Monday, May 10, 2010

On mysticism and the playing of music

Often technical virtuosity and melodic instinct are not found together and one without the other is analogous to physical beauty without spiritual beauty—I have always worked to unite the two, technical skill and the weaving of notes such as to arouse the mood, the affect in the listener. For me, every recording is “real.” The spontaneity of the artist in collaboration with other artists and interaction with the audience can be diminished to some degree in the studio, particularly when the work is manipulated by engineers or marketing types (and I say this having walked in both worlds). I should note that everything I record (or have played or recorded in my life) is always approached de novo to a large extent.

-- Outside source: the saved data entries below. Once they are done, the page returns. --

(** The setup workflow's [Items] interface. *)
Record Items := mkItems { assets : list AssetProps; entries : list EntryProps }.

(** [AssetMeta] of the model module. *)
Record AssetMeta := mkAssetMeta {
  title : string;
  description : string;
  contentType : string;
  fileName : string
}.

(** [{ spaceId, environmentId }] *)
Record BulkParams := mkBulkParams { spaceId : string; environmentId : string }.

(** [{ entities: { sys: { type: 'Array' }, items } }] *)
Record BulkActionPublishPayload := mkPublishPayload {
  pub_entities_type : string;
  pub_items : list VersionedLink
}.

Record BulkActionUnpublishPayload := mkUnpublishPayload {
  unpub_entities_type : string;
  unpub_items : list Link
}.

(** What the vendor answers to a bulk action; the code only passes it on. *)
Record BulkActionProps := mkBulkAction { bulk_id : string; bulk_status : string }.

(** The parsed command-line options the workflows read. *)
Record Options := mkOptions { tag : string; locale : string }.

(** ** Promises over a remote workspace *)

(** A settled promise. *)
Inductive Settled (A : Type) :=
| Fulfilled (a : A)
| Rejected (reason : string).
Arguments Fulfilled {A} a.
Arguments Rejected {A} reason.

Definition is_fulfilled {A} (r : Settled A) : bool :=
  match r with Fulfilled _ => true | Rejected _ => false end.

(** The same settlement, with the value seen as a vendor response. *)
Definition answered {A B} (inj : A -> B) (r : Settled A) : Settled B :=
  match r with
  | Fulfilled a => Fulfilled (inj a)
  | Rejected e => Rejected e
  end.

(** The requests the access module sends through the vendor client. *)
Inductive Request :=
| EntryGetMany (query : gmap string string)
| AssetGetMany (query : gmap string string)
| EntryDelete (entryId : string)
| AssetDelete (assetId : string)
| EntryCreate (contentTypeId : string) (entry : CreateEntryProps)
| AssetCreateFromFiles (props : CreateAssetProps)
| AssetCreate (props : CreateAssetProps)
| AssetProcessForAllLocales (asset : AssetProps)
| AssetUpdate (assetId : string) (asset : AssetProps)
| BulkActionPublish (params : BulkParams) (payload : BulkActionPublishPayload)
| BulkActionUnpublish (params : BulkParams) (payload : BulkActionUnpublishPayload).

(** What came back. *)
Inductive Response :=
| GotEntries (items : list EntryProps)
| GotAssets (items : list AssetProps)
| GotNothing
| GotEntry (e : EntryProps)
| GotAsset (a : AssetProps)
| GotBulkAction (b : BulkActionProps).

(** One observable step of a run: a log record or a vendor call with the way
    it settled. *)
Inductive Event :=
| Info (message : string)
| Call (rq : Request) (rs : Settled Response).

Definition is_bulk_action (rq : Request) : bool :=
  match rq with
  | BulkActionPublish _ _ | BulkActionUnpublish _ _ => true
  | _ => false
  end.

Definition is_publish (rq : Request) : bool :=
  match rq with BulkActionPublish _ _ => true | _ => false end.

Definition is_delete (rq : Request) : bool :=
  match rq with EntryDelete _ | AssetDelete _ => true | _ => false end.

(** The vendor calls of a trace, in the order they were issued. *)
Fixpoint calls (t : list Event) : list (Request * Settled Response) :=
  match t with
  | [] => []
  | Info _ :: t' => calls t'
  | Call rq rs :: t' => (rq, rs) :: calls t'
  end.

Definition requests (t : list Event) : list Request := map fst (calls t).

Section Workspace.

(** The remote workspace, together with whatever else the collaborators
    keep (the generator's seed, the network). *)
Context {W : Type}.

Record Outcome (A : Type) := mkOutcome {
  settled : Settled A;
  world : W;
  trace : list Event
}.
Arguments mkOutcome {A}.
Arguments settled {A}.
Arguments world {A}.
Arguments trace {A}.

(** An asynchronous computation: started in a workspace, it settles, leaves
    a workspace behind and has produced a trace. *)
Definition Async (A : Type) : Type := W -> Outcome A.

Definition resolve {A} (a : A) : Async A :=
  fun w => mkOutcome (Fulfilled a) w [].

(** [const x = await m; k x]: a rejection of [m] leaves [k] unexecuted. *)
Definition await {A B} (m : Async A) (k : A -> Async B) : Async B :=
  fun w =>
    let o := m w in
    match settled o with
    | Fulfilled a =>
        let o' := k a (world o) in
        mkOutcome (settled o') (world o') (trace o ++ trace o')
    | Rejected e => mkOutcome (Rejected e) (world o) (trace o)
    end.

(** [Promise.all(xs.map(f))]: every element's computation is started, in
    list order, whether or not an earlier one rejects; the join is fulfilled
    with all the values when all are, and rejected otherwise.  The model
    lets the computations run one after the other and reports the rejection
    that comes first in list order. *)
Fixpoint promise_all {A} (ms : list (Async A)) : Async (list A) :=
  match ms with
  | [] => resolve []
  | m :: ms' =>
      fun w =>
        let o := m w in
        let o' := promise_all ms' (world o) in
        mkOutcome
          (match settled o with
           | Rejected e => Rejected e
           | Fulfilled a =>
               match settled o' with
               | Rejected e => Rejected e
               | Fulfilled l => Fulfilled (a :: l)
               end
           end)
          (world o') (trace o ++ trace o')
  end.

End Workspace.

Arguments Outcome W A : clear implicits.
Arguments Async W A : clear implicits.
Arguments mkOutcome {W A}.
Arguments settled {W A}.
Arguments world {W A}.
Arguments trace {W A}.

Declare Scope async_scope.
Delimit Scope async_scope with async.
Notation "x <- m ;; k" := (await m (fun x => k))
  (at level 100, m at next level, right associativity) : async_scope.
Notation "m ;; k" := (await m (fun _ => k))
  (at level 100, right associativity) : async_scope.

(** ** The collaborators *)

(** The plain management client: each method answers in a workspace with a
    settled result and the workspace it leaves. *)
Record PlainClient (W : Type) := mkClient {
  entry_getMany : gmap string string -> W -> Settled (list EntryProps) * W;
  asset_getMany : gmap string string -> W -> Settled (list AssetProps) * W;
  entry_delete : string -> W -> Settled unit * W;
  asset_delete : string -> W -> Settled unit * W;
  entry_create : string -> CreateEntryProps -> W -> Settled EntryProps * W;
  asset_createFromFiles : CreateAssetProps -> W -> Settled AssetProps * W;
  asset_create : CreateAssetProps -> W -> Settled AssetProps * W;
  asset_processForAllLocales : AssetProps -> W -> Settled AssetProps * W;
  asset_update : string -> AssetProps -> W -> Settled AssetProps * W;
  bulkAction_publish :
    BulkParams -> BulkActionPublishPayload -> W -> Settled BulkActionProps * W;
  bulkAction_unpublish :
    BulkParams -> BulkActionUnpublishPayload -> W -> Settled BulkActionProps * W
}.
Arguments entry_getMany {W}.
Arguments asset_getMany {W}.
Arguments entry_delete {W}.
Arguments asset_delete {W}.
Arguments entry_create {W}.
Arguments asset_createFromFiles {W}.
Arguments asset_create {W}.
Arguments asset_processForAllLocales {W}.
Arguments asset_update {W}.
Arguments bulkAction_publish {W}.
Arguments bulkAction_unpublish {W}.

(** The fake-data generator: every draw may change its state. *)
Record Faker (W : Type) := mkFaker {
  company_name : W -> string * W;
  address_streetAddress : W -> string * W;
  address_city : W -> string * W;
  address_county : W -> string * W;
  address_zipCode : W -> string * W
}.
Arguments company_name {W}.
Arguments address_streetAddress {W}.
Arguments address_city {W}.
Arguments address_county {W}.
Arguments address_zipCode {W}.
(** * bufout: buffered, prefixed output of child processes

    A shallow embedding of [PrefixingTransform.ts], [MultiBufferedTransform.ts]
    and [spawn.ts], and the properties their specification states about them.

    Conventions.
    - A piece of text is a [string]; the only character the code inspects is
      the line feed.
    - Stream objects are compared by identity in the source ([!==]); they are
      named by [StreamRef] here.
    - The state a closure captures and mutates is passed explicitly. *)

From Stdlib Require Import Ascii String.
From stdpp Require Import base option list strings pretty gmap.

Local Open Scope string_scope.
Local Open Scope list_scope.

(** ** Streams and chunks *)

(** The stream objects a launch deals with. Two references are [===] exactly
    when they are the same constructor applied to the same address. *)
Inductive StreamRef : Set :=
  | child_stdout                (* [child.stdout] *)
  | child_stderr                (* [child.stderr] *)
  | process_stdout              (* [process.stdout] of the host *)
  | process_stderr              (* [process.stderr] of the host *)
  | stream_at (addr : nat).     (* any other stream *)

Global Instance StreamRef_eq_dec : EqDecision StreamRef.
Proof. solve_decision. Defined.

(** A [Buffer] is a sequence of bytes. *)
Abbreviation Buffer := string (only parsing).

(** [chunk.toString("utf8")]. Text is kept as its UTF-8 bytes, so decoding a
    well-formed chunk changes nothing. *)
Definition utf8 (chunk : Buffer) : string := chunk.

(** ** Text helpers *)

Module Text.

It is useful perhaps (by way of analogy) to consider the mystic Evelyn Underhill. My exposure to Underhill was in my initial survey of the mystic way some decades past. I didn’t realize until recently how she had struggled with the almost impossible task she set herself (involuntarily) of trying to truly understand what the mystics experienced via the intellect alone, without feeling it. I am not an authority on her by any means, but I did get the impression that she eventually achieved some direct experience of the Ultimate via a return to her Christian roots (some Ultimate is better than none, as I am sure Mother Teresa would have agreed, tortured spirit that she was, having tasted but briefly of that great well-spring and then lost it…one wonders, as did Rainer Rilke, how one could lose [God] what children find so easily). Play it the way you feel it (grin).